Los alumnos eligen la herramienta —un móvil o una cámara— y el tema
No se trata de hacer películas impecables, sino de “desvelar la mirada propia” de cada estudiante en un borrador “imperfecto”. Los resultados no necesitan adjetivos: están ahí, a la vista de cualquiera, en www.youtube.com/user/artistasde1a. El profesor hierve de entusiasmo y no puede disimularlo. Sabe que es contagioso, así que insiste una y otra vez en que el mérito no es suyo. En la localidad portuguesa de Viana do Castelo, a unos 50 kilómetros de Tui, donde estuvo el mes pasado compartiendo las primeras conclusiones de la experiencia con otros docentes, utilizó una metáfora para definir su rol en el aula. Dos, en realidad. Frente al tradicional “profesor vampiro” que decide por ellos y secuestra su creatividad, él quiere ser el “pelícano” que se limita a crear el contexto para que los aprendices jueguen.

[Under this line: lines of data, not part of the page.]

(** ** Vocabulary of the statements on registration and password change *)

(** The object literal [register] hands to [createUserAsync] for a request
    in a world. *)
Definition registration `{BcryptJS} (w : World) (req : IRegisterRequest.t)
    : UserData :=
  mkUserData (IRegisterRequest.name req) (IRegisterRequest.email req)
    (hashSync (IRegisterRequest.password req) (genSaltSync 10 (entropy w)))
    "client-user" "" "" "" "" "" (clock w) (clock w) "".

(** The world an accepted [register] leaves: one salt drawn, the insert in
    flight, the collection as it was. *)
Definition after_register `{BcryptJS} (w : World) (req : IRegisterRequest.t)
    : World :=
  mkWorld (users w) (db_fault w) (env w) (clock w) (S (entropy w))
    (next_oid w) (errors_logged w) (in_flight w ++ [registration w req]).

(** The document the store makes of an insert that lands in a world. *)
Definition document_of `{UserSchema} (w : World) (d : UserData) : UserType.t :=
  UserType.mk (ObjectId (next_oid w)) (defaultIdUser (next_oid w))
    (d_name d) (d_email d) (d_password d) (d_Role d) (d_phoneNumber d)
    (d_Date d) (d_Gender d) (d_Avatar d) (d_age d) (d_createAt d)
    (d_updatedAt d) (d_IdDoctor d).

(** A document seen without its password. *)
Definition without_password (u : UserType.t) : UserType.t :=
  User.assign (User.set_password "") u.

(** A caught error, as every operation reports it. *)
Definition internal_error {T} (msg : string) : ServiceResponse T :=
  mkServiceResponse Failed msg None StatusCodes.INTERNAL_SERVER_ERROR.

(** An outcome that reports a caught error: Failed/500 with [msg] and no
    payload, [msg] appended to the error log, the collection as in [w]. *)
Definition reports_fault {T} (w : World) (msg : string)
    (r : Settled (ServiceResponse T) * World) : Prop :=
  fst r = Fulfilled (internal_error msg)
  /\ errors_logged (snd r) = (errors_logged w ++ [msg])%list
  /\ users (snd r) = users w.

(** A collection in which a second account shares the first one's email. *)
Definition alias : UserType.t :=
  UserType.mk "z" "U9" "Alias" "alice@example.com" "$B$other"
    "client-user" "" "" "" "" "" 0 0 "".

Definition crowdedWorld : World :=
  mkWorld [alice; alias] None
    (mkProcessEnv None (Some "")) 1700000000 2 2 [] [].

(** A collection in which a manager's stored password is not a hash. *)
Definition mallory : UserType.t :=
  UserType.mk "m" "U7" "Mallory" "mallory@example.com" "!not-a-bcrypt-hash"
    "client-manager" "" "" "" "" "" 0 0 "".

Definition garbledWorld : World :=
  mkWorld [alice; mallory] None
    (mkProcessEnv (Some "login-key") (Some "web-key")) 1700000000 2 2 [] [].

Definition carolRequest : IRegisterRequest.t :=
  IRegisterRequest.mk "Carol" "carol@example.com" "pw" "pw".

(** ** Running the code on the concrete instance *)

Example login_alice :
  fst (@authService.login demoBcrypt "alice@example.com" "secret123" demoWorld)
  = Fulfilled (mkServiceResponse Success "Login successfully"
      (Some (mkILoginResponse
         (jwt.mkToken [("id", "U0")] "login-key" (jwt.mkSignOptions "1d"))
         (jwt.mkToken [("id", "U0")] "login-key" (jwt.mkSignOptions "2d"))))
      200%Z).
Proof. reflexivity. Qed.

Example login_alice_wrong :
  @authService.login demoBcrypt "alice@example.com" "wrong" demoWorld
  = (Fulfilled bad_credentials, demoWorld).
Proof. reflexivity. Qed.

Example login_store_down :
  fst (@authService.login demoBcrypt "alice@example.com" "secret123" downWorld)
  = Fulfilled (mkServiceResponse Failed
      "Error during login: connection refused" None 500%Z).
Proof. reflexivity. Qed.

Example login_mallory :
  @authService.login demoBcrypt "mallory@example.com" "anything" garbledWorld
  = (Fulfilled (mkServiceResponse Failed
       "Error during login: Invalid salt version" None 500%Z),
     mkWorld [alice; mallory] None (env garbledWorld) 1700000000 2 2
       ["Error during login: Invalid salt version"] []).
Proof. reflexivity. Qed.

Example loginWeb_bob :
  @authService.loginWeb demoBcrypt "bob@example.com" "hunter2" demoWorld
  = (Fulfilled bad_credentials, demoWorld).
Proof. reflexivity. Qed.

Example register_carol :
  let carol :=
    mkUserData "Carol" "carol@example.com" "$C$pw" "client-user"
      "" "" "" "" "" 1700000000 1700000000 "" in
  @authService.register demoBcrypt carolRequest demoWorld
  = (Fulfilled (mkServiceResponse Success "User registered successfully"
       (Some (inserting carol)) 200%Z),
     mkWorld [alice; bob] None (env demoWorld) 1700000000 3 2 [] [carol]).
Proof. reflexivity. Qed.

Example register_carol_landed :
  @User.land demoSchema
    (snd (@authService.register demoBcrypt carolRequest demoWorld))
  = mkWorld
      [alice; bob;
       UserType.mk "c" "U2" "Carol" "carol@example.com" "$C$pw" "client-user"
         "" "" "" "" "" 1700000000 1700000000 ""]
      None (env demoWorld) 1700000000 3 3 [] [].
Proof. reflexivity. Qed.

Example changePassword_bob :
  users (snd (@userRepository.changePasswordAsync demoBcrypt demoSchema "b"
                "n3w" demoWorld))
  = [alice;
     UserType.mk "b" "U1" "Bob" "bob@example.com" "$C$n3w" "client-user"
       "" "" "" "" "" 0 0 ""].
Proof. reflexivity. Qed.
(** X12. An instance that cannot be drawn (a coordinate that is no number, a
    class the model has no name for, a drawing call that raises) aborts the
    frame: the instances before it keep their annotations' snapshots and
    insertions, the instances after it are not processed at all, the frame is
    not displayed and the key is not polled. *)
Theorem undrawable_instance_aborts_frame (tk : @tick num) w oh ow l1 i l2 :
  read tk = ReadOk oh ow -> track tk = Tracks (l1 ++ i :: l2) ->
  Forall (drawable names ow oh) l1 -> ~ drawable names ow oh i ->
  iteration names tk w =
    (Ok Continue, final (for_instances names ow oh l1 [] w),
     [CameraRead; Resize; Track] ++ events (for_instances names ow oh l1 [] w)
     ++ [Log ErrProcessFrame]).
Proof.
  intros Hr Ht Hd Hn.
  assert (forall frame w',
             for_instances names ow oh (l1 ++ i :: l2) frame w' =
               (Raised, final (for_instances names ow oh l1 frame w'),
                events (for_instances names ow oh l1 frame w'))) as Habort.
  { clear Hr Ht. induction Hd as [| j l1 Hj _ IH]; intros frame w'.
    - cbn [app for_instances]. unfold bind.
      destruct (process_instance_cases names ow oh i frame w')
        as [(_ & Hv & Hf & He) | (? & _)]; [| contradiction].
      unfold value, final, events in *.
      destruct (process_instance names ow oh i frame w') as [[r1 w1] e1].
      cbn [fst snd] in *. subst. reflexivity.
    - cbn [app for_instances]. unfold bind.
      destruct (process_instance_cases names ow oh j frame w')
        as [(? & _) | (_ & Hv & _)]; [contradiction |].
      unfold value in Hv.
      destruct (process_instance names ow oh j frame w') as [[r1 w1] e1].
      cbn [fst] in Hv. subst r1. rewrite IH. unfold final, events.
      destruct (for_instances names ow oh l1 (frame ++ annotation names ow oh j) w1)
        as [[r2 w2] e2]. reflexivity. }
  rewrite iteration_of_body.
  pose proof (loop_body_cases names tk w) as Hc. simpl in Hc. rewrite Hr, Ht in Hc.
  rewrite Hc, Habort. reflexivity.
Qed.
End Frames.

(** On the sample installation: a stone tracked as 7, a good potato, and a
    stone tracked as 9 that the registry already holds. *)
Lemma sound_frame_records_flagged_witness :
  let l := [ Sample.seen 2 (81 # 100) 7 (Sample.sink_at 1000 Written);
             Sample.seen 0 (90 # 100) 12 (Sample.sink_at 2000 Written);
             Sample.seen 4 (70 # 100) 9 (Sample.sink_at 3000 Written) ] in
  let tk := Sample.frame_with l (-1) in
  let w := add_saved 9 (fresh true) in
  sound Sample.names tk
  /\ snapshots 7 (events (iteration Sample.names tk w)) = 1%nat
  /\ saved_stone_ids (final (iteration Sample.names tk w))
     = saved_stone_ids w ∪ flagged_ids Sample.names l.
Proof.
  intros l tk w.
  assert (sound Sample.names tk) as Hs.
  { exists 1080, 1980, l. repeat split; repeat constructor; eexists; vm_compute; reflexivity. }
  split; [exact Hs |].
  destruct (sound_frame_records_flagged Sample.names tk w 7 Hs) as (Hreg & _ & Hiff).
  split; [| exact Hreg].
  apply Hiff. split.
  - unfold flagged_ids.
    assert (map track_id (List.filter (stoneb Sample.names) (instances_of tk)) = [7; 9])
      as -> by (vm_compute; reflexivity).
    apply elem_of_list_to_set, list_elem_of_here.
  - simpl. intros [H | H]%elem_of_union.
    + apply elem_of_singleton in H. discriminate H.
    + revert H. apply not_elem_of_empty.
Defined.

(** On the sample installation: a frame with an empty list of instances. *)
Lemma frame_without_tracks_witness :
  let tk := Sample.frame_with [] 113 in
  read tk = ReadOk 1080 1980
  /\ track tk = Tracks []
  /\ iteration Sample.names tk (fresh true)
     = (Ok Break, fresh true, [CameraRead; Resize; Track; Imshow []; WaitKey]).
Proof.
  intros tk. split; [reflexivity |]. split; [reflexivity |].
  exact (frame_without_tracks Sample.names tk (fresh true) 1080 1980 eq_refl
           (or_intror eq_refl)).
Defined.

(** On the sample installation: the second of three instances has a class
    without a name; the stone after it, track 5, is not recorded. *)
Lemma undrawable_instance_aborts_frame_witness :
  let a := Sample.seen 2 (81 # 100) 7 (Sample.sink_at 1000 Written) in
  let b := Sample.seen 9 (60 # 100) 8 (Sample.sink_at 2000 Written) in
  let c := Sample.seen 2 (85 # 100) 5 (Sample.sink_at 3000 Written) in
  let tk := Sample.frame_with [a; b; c] (-1) in
  Forall (drawable Sample.names 1980 1080) [a]
  /\ ~ drawable Sample.names 1980 1080 b
  /\ marked 7 (final (iteration Sample.names tk (fresh true))) = 1%nat
  /\ marked 5 (final (iteration Sample.names tk (fresh true))) = 0%nat.
Proof.
  intros a b c tk.
  assert (Forall (drawable Sample.names 1980 1080) [a]) as Ha.
  { repeat constructor; eexists; vm_compute; reflexivity. }
  assert (~ drawable Sample.names 1980 1080 b) as Hb.
  { intros (_ & [label Hl] & _). vm_compute in Hl. discriminate Hl. }
  split; [exact Ha |]. split; [exact Hb |].
  rewrite (undrawable_instance_aborts_frame Sample.names tk (fresh true) 1080 1980
             [a] b [c] eq_refl eq_refl Ha Hb).
  split; vm_compute; reflexivity.
Defined.

(** ** The calls of a run, in order *)

Section Calls.
Context {num : Type} {A : Arith num}.
Variable names : gmap Z string.

Lemma calls_app (e1 e2 : list event) : calls (e1 ++ e2) = calls e1 ++ calls e2.
Proof. unfold calls. apply omap_app. Qed.

Lemma calls_cons (ev : event) (e : list event) :
  calls (ev :: e) = match call_of ev with Some c => c :: calls e | None => calls e end.
Proof. reflexivity. Qed.

(** The body of the [for] loop makes none of these calls. *)
Lemma for_instances_calls ow oh (l : list (@instance num)) frame w :
  calls (events (for_instances names ow oh l frame w)) = [].
Proof.
  pose proof (for_instances_emits names ow oh l frame w) as H.
  induction H as [| ev evs Hev _ IH]; [reflexivity |].
  unfold calls in *. cbn [omap list_omap]. rewrite IH.
  destruct ev; try reflexivity; destruct Hev as [[] | []].
Qed.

El instituto ferrolano es el principio activo, no el universo entero. Las alumnas y los alumnos de Manolo González se retratan fuera del centro, en su casa, en los escenarios de ocio, en su habitación, en el barrio. A veces solos, otras con amigos o con su propia familia. Eligen la música, deciden los encuadres y montan a su gusto con el programa que tengan a mano. Se interpretan a sí mismos, escriben los diálogos y susurran esa voz en off confesional que tanto les gusta. Su sexualidad, sus aspiraciones, esa obsesión. Un día en su vida, un color, los sueños. Su cuerpo y el de los otros. Las piezas, más allá de los rudimentos técnicos, algunos sorprendentes, respiran verdad. En estos casos, Manolo González suele citar a Ortega y Gasset: “Sabemos lo que es el martillo por los martillazos”.